After the arrests of Barbee, Berry and Merrell, Ratigan, with his wife and two sons, lived as a fugitive for six months.
Ratigan, 39, confessed his involvement in the bombing and robbery during a prayer meeting with fellow white separatists, testimony showed.
After staying in safe houses near Sandpoint, the Ratigans moved in the middle of the night to a rental home near Colville, Wash.
Ratigan drove his pickup back to Sandpoint and abandoned it there, hoping to keep investigators off his tracks. He even gave his wife and kids phony names.
He was arrested March 13 at the Amtrak train depot in Spokane, after his mother gave him one-way tickets to New York.
Mistakenly, the Ratigans arrived a day early for the train. And the tickets turned out to be phony, too. He was tricked by his mom and the FBI. Agents dressed as baggage handlers were waiting when the Ratigans, claiming to be the O’Briens, arrived at the train station.
On Tuesday, Ratigan sat impassively as the jury verdict was read. He appeared to mumble something, holding his palms upward in a “gee-whiz” gesture.

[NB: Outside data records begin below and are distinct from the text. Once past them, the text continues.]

(** * Animation capture tool: selector engine, DOM diff compression and
      profile extraction

    A shallow embedding of the algorithmic core of the repository:
    - [Selectors]       : src/selectors.ts       (StableSelectorEngine)
    - [DomDiff]         : src/dom-diff.ts        (DOMDiffCompressor)
    - [Instrumentation] : src/instrumentation.ts (the inline DOMDiffCompressor)
    - [TraceWriter]     : src/trace-writer.ts    (extractProfiles)

    JavaScript objects used as dictionaries are finite maps ([gmap]); the
    insertion-ordered [Map] of [extractProfiles] is an association list;
    [Set<Element>] is a finite set of element identities; JavaScript numbers
    are IEEE 754 binary64 values ([spec_float] at precision 53). *)

From Stdlib Require Import ZArith Ascii String.
From Stdlib Require Import Floats.SpecFloat.
From stdpp Require Import gmap strings list pretty.

Local Open Scope string_scope.
Local Open Scope list_scope.

(** ** DOM handles

    An element is known to the code only through its object identity
    ([===], membership in a [Set]); identities are natural numbers. A
    mutation target is a [Node], which may or may not be an [Element]
    ([target instanceof Element]). *)

Module Dom.

Definition Element := nat.

Inductive Node :=
  | ElementNode (e : Element)
  | OtherNode (n : nat).

(** [node instanceof Element], returning the element when it is one. *)
Definition asElement (n : Node) : option Element :=
  match n with
  | ElementNode e => Some e
  | OtherNode _ => None
  end.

Ratigan was found guilty of conspiracy, armed bank robbery, malicious destruction of a building and two counts of using a firearm in a violent crime.
U.S. District Judge Frem Nielsen set sentencing for Dec. 12, after an extensive background report is written about Ratigan by a federal probation officer.
When Ratigan was told the probation officer was a woman, he rolled his eyes and shook his head.
Witnesses testified that Ratigan and his white-separatist friends refer to women as “cows” and believe they should be subservient to men.
Ratigan’s court-appointed attorneys, Terry Ryan and Don Kellman, declined comment on the verdict. Ratigan’s wife, Tina, who sat through the trial, waved to her husband as he was led away by federal marshals.
His father, William Ratigan, of Troy, N.Y., said prosecutors didn’t put on a convincing case. “I didn’t think he’d be found guilty, not with the evidence I heard,” said the 67-year-old retired truck driver.
In Seattle, FBI regional boss Burdena Pasenelli said the Valley bombing and robbery case was the region’s priority during the past 18 months. At least 200 agents in Washington, Idaho and Oregon were assigned at various times to the investigation.
“The jury’s quick verdict was the result of much hard work by investigators from the FBI, ATF and the Spokane County Sheriff’s Department, and the prosecutorial efforts of the U.S. Attorney’s office,” she said.
“It’s absolutely essential in our society to bring people like this to justice,” Pasenelli said.